The Soul of the Blues

- Press Release

BluesGuitarist.Org reveals what the devil traded to Robert Johnson at the crossroads
—namely, the Soul-of-the-Blues. Guitarists seeking that secret—which makes the blues both tantalizing
and scandalizing—will find it on a multi-media CD-ROM that combines the motion-picture association
audio format (MP3) with the portable document format (PDF) and the platform-independent ISO format
(international standards organization-9660). Produced by GuitarMedia, the CD-ROM can be used with
any computer—PC, Mac, Linux—but it does not require a computer, because its 60-page manual can be
printed from the CD-ROM at any Kinkos and its 80 audio tracks can be played on any CD player that
plays MP3s as well as on Apple's iPod, HP's iRiver, Rio, Nomad, Philips and other portable music players.

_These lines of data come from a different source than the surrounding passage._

(** C12: every reachable controller of deferred breakpoints is well formed: the requests are keyed
    by their identifiers, all below the next one, no two ask for the same target, every target is a
    named symbol or a line of a named file, a request with a breakpoint knows its address; at most one
    internal breakpoint is installed, its address is known, and one on the loader's function comes
    with the rendezvous address.  It holds whatever the debugger, the kernel and the files did in the
    calls, exceptions included. *)
Theorem controls_wf n o : controls n o -> 1 + Z.of_nat n <= u64_max -> wf_deferred (1 + Z.of_nat n) o.
Proof.
  induction 1 as [executable o Hnew|n o fuel op d _ IH]; intros Hn.
  - by apply (wf_new_deferred _ executable).
  - replace (1 + Z.of_nat (S n)) with (1 + Z.of_nat n + 1) by lia.
    apply (run_loader_op_post (1 + Z.of_nat n) fuel op o); [apply IH; lia|lia|done].
Qed.
End Controls.

(** A breakpoint that cannot be installed leaves its address behind: the controller then takes every
    stop at that address, though the breakpoint there is not its own. *)
Lemma failed_install_claims_address `{K : Kernel} i address s e d stop :
  add_breakpoint address (ls_dst s) = (Throw e, d) ->
  si_reason stop = BreakpointStop -> si_breakpoint_address stop = Some address ->
  exists o, install_internal i address s = (Throw e, mkLst o d) /\
    internal_id i o = internal_id i (ls_object s) /\ is_internal_stop o stop = true.
Proof.
  intros Ha Hr Hs. exists (set_internal i (internal_id i (ls_object s)) (Some address) (ls_object s)).
  split; [|split; [by destruct i|]].
  - unfold install_internal, upd_object. mrun. apply run_Throw. unfold on_debugger, zoom. simpl. by rewrite Ha.
  - unfold is_internal_stop. rewrite Hr, Hs. rewrite !bool_decide_eq_false_2 by (by intros ?). simpl.
    destruct i; simpl; rewrite (bool_decide_eq_true_2 (Some address = Some address)) by done; [done|by rewrite orb_true_r].
Qed.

The Soul-of-the-Blues is the second or nominal-level in its series of guitar programs. GuitarMedia’s first
CD-ROM is its entry-level Heart-of-the-Blues program that covers the “down and dirty” minor-tone
melodies at the heart of the blues. The Soul-of-the-Blues reveals the “upbeat and clean” major-tone
alternative to “down and dirty” minor-tone melodies, and shows guitarists how to switch between them
in the manner of Robert Johnson and every major blues player since him.

“Robert Johnson didn't really sell his soul to the devil at the crossroads, but he did travel to a
neighboring county in Mississippi where he discovered the secret that makes the blues both tantalizing
and scandalizing. Here is the secret: since the middle ages, European music traditionally segregated
major from minor with diatonic harmony and considered the blues-notes taboo. In contrast, American
blues uses a dominant harmony that enables melodies to wander between major and minor tones—
which was fruit forbidden to the Europeans. American blues tantilizes yet scandalizes, because it rejoices
in forbidden fruit,” said Robert ‘Colin’ Johnson, author of both the Heart- and the Soul-of-the-Blues.

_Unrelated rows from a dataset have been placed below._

(* ===== verification/LineTableProofs.v ===== *)
(** * Properties of the line table

    Parsing is total up to the overflow of the line register, the table it builds is
    well formed, and the lookups by address are exact. *)

From S2P Require Import Prelude Machine ByteReader ElfFormat LineTable.

(** ** Lookups on a sorted table *)

#[export] Instance range_le_total : Total range_le.
Proof.
  intros a b. unfold range_le, range_less.
  destruct (Z.eqb_spec (range_begin a) (range_begin b)), (Z.eqb_spec (range_begin b) (range_begin a)); simpl;
    rewrite !Z.ltb_ge; lia.
Qed.
#[export] Instance range_le_trans : Transitive range_le.
Proof.
  intros a b c. unfold range_le, range_less.
  destruct (Z.eqb_spec (range_begin b) (range_begin a)), (Z.eqb_spec (range_begin c) (range_begin b)),
    (Z.eqb_spec (range_begin c) (range_begin a)); simpl; rewrite !Z.ltb_ge; lia.
Qed.
Lemma range_le_begin a b : range_le a b -> range_begin a <= range_begin b.
Proof.
  unfold range_le, range_less. destruct (Z.eqb_spec (range_begin b) (range_begin a)); simpl; rewrite Z.ltb_ge; lia.
Qed.

Definition in_range (r : Range) (a : Z) : Prop := range_begin r <= a < range_end r.

(** A range: not empty, with a source line. *)
Definition wf_range (tables : nat) (r : Range) : Prop :=
  0 <= range_begin r < range_end r /\ range_end r <= u64_max /\ 0 < loc_line (range_location r) <= i64_max /\
  (range_file_table r < tables)%nat.

Definition wf_table (t : DwarfLineTable) : Prop :=
  StronglySorted range_le (ranges t) /\ Forall (wf_range (length (file_tables t))) (ranges t).

Lemma last_not_after_spec address found l :
  StronglySorted range_le l ->
  match last_not_after address found l with
  | Some r => (r ∈ l /\ range_begin r <= address /\
               forall r', r' ∈ l -> range_begin r' <= address -> range_begin r' <= range_begin r) \/
              (found = Some r /\ forall r', r' ∈ l -> address < range_begin r')
  | None => found = None /\ forall r', r' ∈ l -> address < range_begin r'
  end.
Proof.
  intros Hs. revert found. induction Hs as [|x l Hs IH Hall]; intros found; simpl.
  - destruct found; [right|]; (split; [done|by intros ? ?%elem_of_nil]).
  - rewrite Forall_forall in Hall. destruct (Z.ltb_spec address (range_begin x)) as [Hlt|Hle].
    + assert (H : forall r', r' ∈ x :: l -> address < range_begin r').
      { intros r' [->|Hr]%elem_of_cons; [done|]. apply Hall, range_le_begin in Hr. lia. }
      destruct found; [right|]; by split.
    + specialize (IH (Some x)). destruct (last_not_after address (Some x) l) as [r|]; [|by destruct IH].
      destruct IH as [(H1 & H2 & H3)|[[= <-] H2]]; left.
      * split; [by right|]. split; [done|]. intros r' [->|Hr]%elem_of_cons Hr'; [|by apply H3].
        apply range_le_begin. by apply Hall.
      * split; [left|]. split; [done|]. intros r' [->|Hr]%elem_of_cons Hr'; [lia|]. apply H2 in Hr. lia.
Qed.

(** on a well-formed table the lookup of an address is sound: the location it returns is
    the one of a range that holds the address; and when no two ranges overlap it is
    complete: it returns the location of every range that holds the address, and
    nothing only when no range does. *)
Theorem find_virtual_address_spec t address :
  wf_table t ->
  (forall loc, find_virtual_address t address = Some loc ->
     exists r, r ∈ ranges t /\ in_range r address /\ range_location r = loc) /\
  ((forall r r' a, r ∈ ranges t -> r' ∈ ranges t -> in_range r a -> in_range r' a -> r = r') ->
   forall r, r ∈ ranges t -> in_range r address -> find_virtual_address t address = Some (range_location r)).
Proof.
  intros [Hs Hwf]. unfold find_virtual_address, in_range.
  pose proof (last_not_after_spec address None _ Hs) as H. rewrite Forall_forall in Hwf.
  destruct (last_not_after address None (ranges t)) as [r|]; simpl.
  - destruct H as [(H1 & H2 & H3)|[? _]]; [|done].
    destruct (Z.ltb_spec address (range_begin r)) as [|_]; [lia|]. simpl.
    destruct (Z.leb_spec (range_end r) address).
    + split; [done|]. intros Hdis r' Hr' Ha. exfalso. specialize (H3 r' Hr' ltac:(lia)).
      destruct (Hwf r H1) as ([? ?] & _). assert (r' = r) as ->; [|lia].
      apply (Hdis r' r (range_begin r)); [done..|lia|lia].
    + split; [intros loc [= <-]; exists r; split; [done|]; split; [lia|done]|].
      intros Hdis r' Hr' Ha. by rewrite (Hdis r' r address) by (done || lia).
  - destruct H as [_ H]. split; [done|]. intros _ r Hr Ha. specialize (H r Hr). lia.
Qed.

Lemma range_owner_spec address owner l :
  match range_owner address owner l with
  | Ok None => owner = None /\ forall r, r ∈ l -> ~ in_range r address
  | Ok (Some o) =>
      (owner = Some o \/ (owner = None /\ exists r, r ∈ l /\ in_range r address)) /\
      forall r, r ∈ l -> in_range r address -> range_file_table r = o
  | Throw _ => exists r, r ∈ l /\ in_range r address /\
      ((exists o, owner = Some o /\ o <> range_file_table r) \/
       exists r', r' ∈ l /\ in_range r' address /\ range_file_table r' <> range_file_table r)
  | _ => False
  end.
Proof.
  unfold in_range. revert owner. induction l as [|x l IH]; intros owner; simpl.
  { destruct owner; [split; [by left|by intros ? ?%elem_of_nil]|split; [done|by intros ? ?%elem_of_nil]]. }
  destruct (Z.ltb_spec address (range_begin x)) as [|H1]; [|destruct (Z.leb_spec (range_end x) address)]; cbn [orb].
  1,2: specialize (IH owner); destruct (range_owner address owner l) as [[o|]|e|w|]; try done;
    [destruct IH as [IH1 IH2]; split;
       [destruct IH1 as [?|(? & r & ? & ?)]; [by left|right; split; [done|exists r; split; [by right|done]]]|
        intros r [->|Hr]%elem_of_cons Ha; [lia|by apply IH2]]
    |destruct IH as [IH1 IH2]; split; [done|intros r [->|Hr]%elem_of_cons; [lia|by apply IH2]]
    |destruct IH as (r & Hr & Ha & [Ho|(r' & ? & ? & ?)]); exists r; (split; [by right|split; [done|]]);
       [by left|right; exists r'; split; [by right|done]]].
  destruct owner as [o|].
  - destruct (Nat.eqb_spec o (range_file_table x)) as [->|Hne]; simpl.
    2: { exists x. split; [left|]. split; [lia|]. left. eauto. }
    specialize (IH (Some (range_file_table x))). destruct (range_owner _ _ l) as [[o|]|e|w|]; try done.
    + destruct IH as [[[= <-]|[? _]] IH2]; [|done]. split; [by left|].
      intros r [->|Hr]%elem_of_cons Ha; [done|by apply IH2].
    + by destruct IH.
    + destruct IH as (r & Hr & Ha & [Ho|(r' & ? & ? & ?)]); exists r; (split; [by right|split; [done|]]);
        [by left|right; exists r'; split; [by right|done]].
  - specialize (IH (Some (range_file_table x))). destruct (range_owner _ _ l) as [[o|]|e|w|]; try done.
    + destruct IH as [[[= <-]|[? _]] IH2]; [|done].
      split; [right; split; [done|]; exists x; split; [left|lia]|].
      intros r [->|Hr]%elem_of_cons Ha; [done|by apply IH2].
    + by destruct IH.
    + destruct IH as (r & Hr & Ha & [(o & [= <-] & Ho)|(r' & ? & ? & ?)]); exists r;
        (split; [by right|split; [done|right]]); [exists x; split; [left|split; [lia|done]]|exists r'; split; [by right|done]].
Qed.

(** on a well-formed table, the file of an address and a file index is found in the file
    table of the one unit whose ranges hold the address; it is an error exactly when
    two ranges of different units hold the address; the lookup never loses the table
    of a range. *)
Theorem find_virtual_file_spec t address index :
  wf_table t ->
  match find_virtual_file t address index with
  | Ok (Some path) => exists o table offset, file_tables t !! o = Some table /\
      (exists r, r ∈ ranges t /\ in_range r address) /\
      (forall r, r ∈ ranges t -> in_range r address -> range_file_table r = o) /\
      file_entry_offset index (length (ft_files table)) (ft_dwarf5 table) = Some offset /\
      ft_files table !! offset = Some path
  | Ok None => forall r table, r ∈ ranges t -> in_range r address -> file_tables t !! range_file_table r = Some table ->
      file_entry_offset index (length (ft_files table)) (ft_dwarf5 table) ≫= (fun i => ft_files table !! i) = None
  | Throw e => exn_cls e = RuntimeError /\ exists r r', r ∈ ranges t /\ r' ∈ ranges t /\
      in_range r address /\ in_range r' address /\ range_file_table r <> range_file_table r'
  | _ => False
  end.
Proof.
  intros [_ Hwf]. rewrite Forall_forall in Hwf. unfold find_virtual_file.
  pose proof (range_owner_spec address None (ranges t)) as H.
  destruct (range_owner address None (ranges t)) as [[o|]|e|w|] eqn:Eo; try done; simpl.
  - destruct H as [[?|[_ (r & Hr & Ha)]] Hall]; [done|]. pose proof (Hall r Hr Ha) as Ho.
    destruct (Hwf r Hr) as (_ & _ & _ & Hlt). rewrite Ho in Hlt.
    destruct (lookup_lt_is_Some_2 _ _ Hlt) as [table Ht]. rewrite Ht.
    destruct (file_entry_offset _ _ _) as [offset|] eqn:Ef; simpl; [destruct (ft_files table !! offset) as [path|] eqn:Ep|].
    + exists o, table, offset. eauto 10.
    + intros r' table' Hr' Ha'. rewrite (Hall r' Hr' Ha'), Ht. intros [= <-]. by rewrite Ef.
    + intros r' table' Hr' Ha'. rewrite (Hall r' Hr' Ha'), Ht. intros [= <-]. by rewrite Ef.
  - destruct H as [_ H]. intros r table Hr Ha. by destruct (H r Hr).
  - split; [|destruct H as (r & Hr & Ha & [(o & ? & _)|(r' & ? & ? & ?)]); [done|exists r', r; eauto 10]].
    revert Eo. clear. generalize (None : option nat). induction (ranges t) as [|x l IH]; intros o; [done|]. simpl.
    destruct (_ || _); [apply IH|]. destruct o; [|apply IH]. destruct (negb _); [by intros [= <-]|apply IH].
Qed.

(** ** Parsing a line table

    On every file [parse_line_table] returns a well-formed table or throws; the only
    undefined behaviour is the overflow of the line register, and every loop ends. *)

Definition overflow : string := "signed integer overflow".

(** [yields_at], up to the overflow of the line register. *)
Definition bounded {A} (c : Z) (Q : A -> Z -> Prop) (m : M Z A) : Prop :=
  match m c with
  | (Ok a, c') => Q a c'
  | (Throw _, _) => True
  | (Undef w, _) => w = overflow
  | (OutOfFuel, _) => False
  end.

Lemma bounded_yields {A} c (Q : A -> Z -> Prop) (m : M Z A) : yields_at c Q m -> bounded c Q m.
Proof. unfold yields_at, bounded. by destruct (m c) as [[]]. Qed.
Lemma bounded_bind {A B} c (P : A -> Z -> Prop) (Q : B -> Z -> Prop) (m : M Z A) (f : A -> M Z B) :
  bounded c P m -> (forall a c', P a c' -> bounded c' Q (f a)) -> bounded c Q (m ≫= f).
Proof.
  unfold bounded, mbind, M_bind. intros Hm Hf. destruct (m c) as [[a|e|w|] c']; [by apply Hf|done..].
Qed.
Lemma bounded_weaken {A} c (P Q : A -> Z -> Prop) (m : M Z A) :
  (forall a c', P a c' -> Q a c') -> bounded c P m -> bounded c Q m.
Proof. unfold bounded. intros H Hm. destruct (m c) as [[a|e|w|] c']; [by apply H|done..]. Qed.
Lemma bounded_read {A B} c limit u (Q : B -> Z -> Prop) (m : M Z A) (f : A -> M Z B) :
  reads limit u m -> 0 <= c ->
  (forall a c', c + u <= c' -> c' <= limit \/ c' = c -> bounded c' Q (f a)) -> bounded c Q (m ≫= f).
Proof.
  intros H Hc Hf. eapply bounded_bind; [by apply bounded_yields, yields_at_reads|]. intros a c' [H1 H2]. by apply Hf.
Qed.
Lemma bounded_ret {A} c (Q : A -> Z -> Prop) a : Q a c -> bounded c Q (mret a).
Proof. done. Qed.

Section Readers.
Context (bytes : list byte) (limit : Z) (Hlim : limit_in bytes limit).

Lemma reads_line_scalar what n : 0 < n -> reads limit n (read_scalar what bytes limit n).
Proof. intros Hn. destruct Hlim. apply reads_scalar; [done|]. unfold i64_max, u64_max in *. lia. Qed.
Lemma reads_line_uleb : reads limit 1 (read_uleb bytes limit).
Proof. by apply reads_uleb, reads_line_scalar. Qed.
Lemma reads_line_sleb : reads limit 1 (read_sleb bytes limit).
Proof. by apply reads_sleb, reads_line_scalar. Qed.
Lemma reads_line_c_string what : reads limit 1 (read_c_string bytes limit what).
Proof. destruct Hlim. by apply reads_c_string. Qed.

The Soul-of-the-Blues shows players already familiar with the minor-tone blues how to create the major-tone
blues from it—without learning new fretboard positions. The Soul-of-the-Blues shows where to add
into your minor-tone melodies, the major third, sixth, seventh and ninth notes (that's E, A, B and D in
the key of C) which are left out by blues players who only know the minor-tone blues (C, Eb, F, Gb, G
and Bb).

When you combine major-tone blues with minor-tone blues, as mainstream players do constantly, you
no longer play off a scale, but instead adapt your licks to the dominant harmony of the changing chords.
In a nutshell, the major 3rd, 6th and 7th are part of the chords in I, IV and V-chord bars respectively, but
these major notes are skipped by players who play from the minor pentatonic scale. Instead of a scale,
the Soul-of-the-Blues shows guitarists how to combine major and minor tones on the fly. For instance,
you can lighten the blues-mood by slurring from the minor to the major third of whatever chord you are
playing, such as slurring from the Eb to E in the key of C. Major-tone slurs, slides, bends and trills all
project an “upbeat and clean” alternative to the typical “down and dirty” mood of a minor-tone blues.

“The Soul-of-the-Blues” program on the CD-ROM utilizes over 80 files comprising more than 280
megabytes including audio instructions, virtual bands, color-coded fretboards for those who can't read
music, guitar tablature and traditional music notation for those who can read music,” said Johnson.

“You've got 23 virtual bands you can load into your computer or iPod, and the whole program is based
on this really fun ‘Band Practice,’ metaphor where you jam-with-the-band using the provided Jam Mixes.
Plus there are no repeating scales or exercises, even the manual is fun—it shows you how to visualize the
fretboard location of tones you hear in your head.”

Band Practices with a virtual rhythm section makes acquiring fretboard mastery more akin to jamming
with your buddies than sweating over a "lesson." Each Band Practice marks a step in the six-step Soul-of-the-
Blues program which connects-the-dots between the perfect, minor and major tones. By following
the program, players begin to hear the difference between these tones and automatically begin
associating them with their fretboard patterns, guitar tablature and music notation, as they play,
improvise and compose.

Guitarists engrain fretboard patterns by jamming with a virtual band while viewing Music Booklets.
Recent scientific studies show that such a combination of aural and visual media provides a bridge to
new communications skills by including color-codes for fretboard patterns alongside guitar tablature
(TAB) and traditional music notation.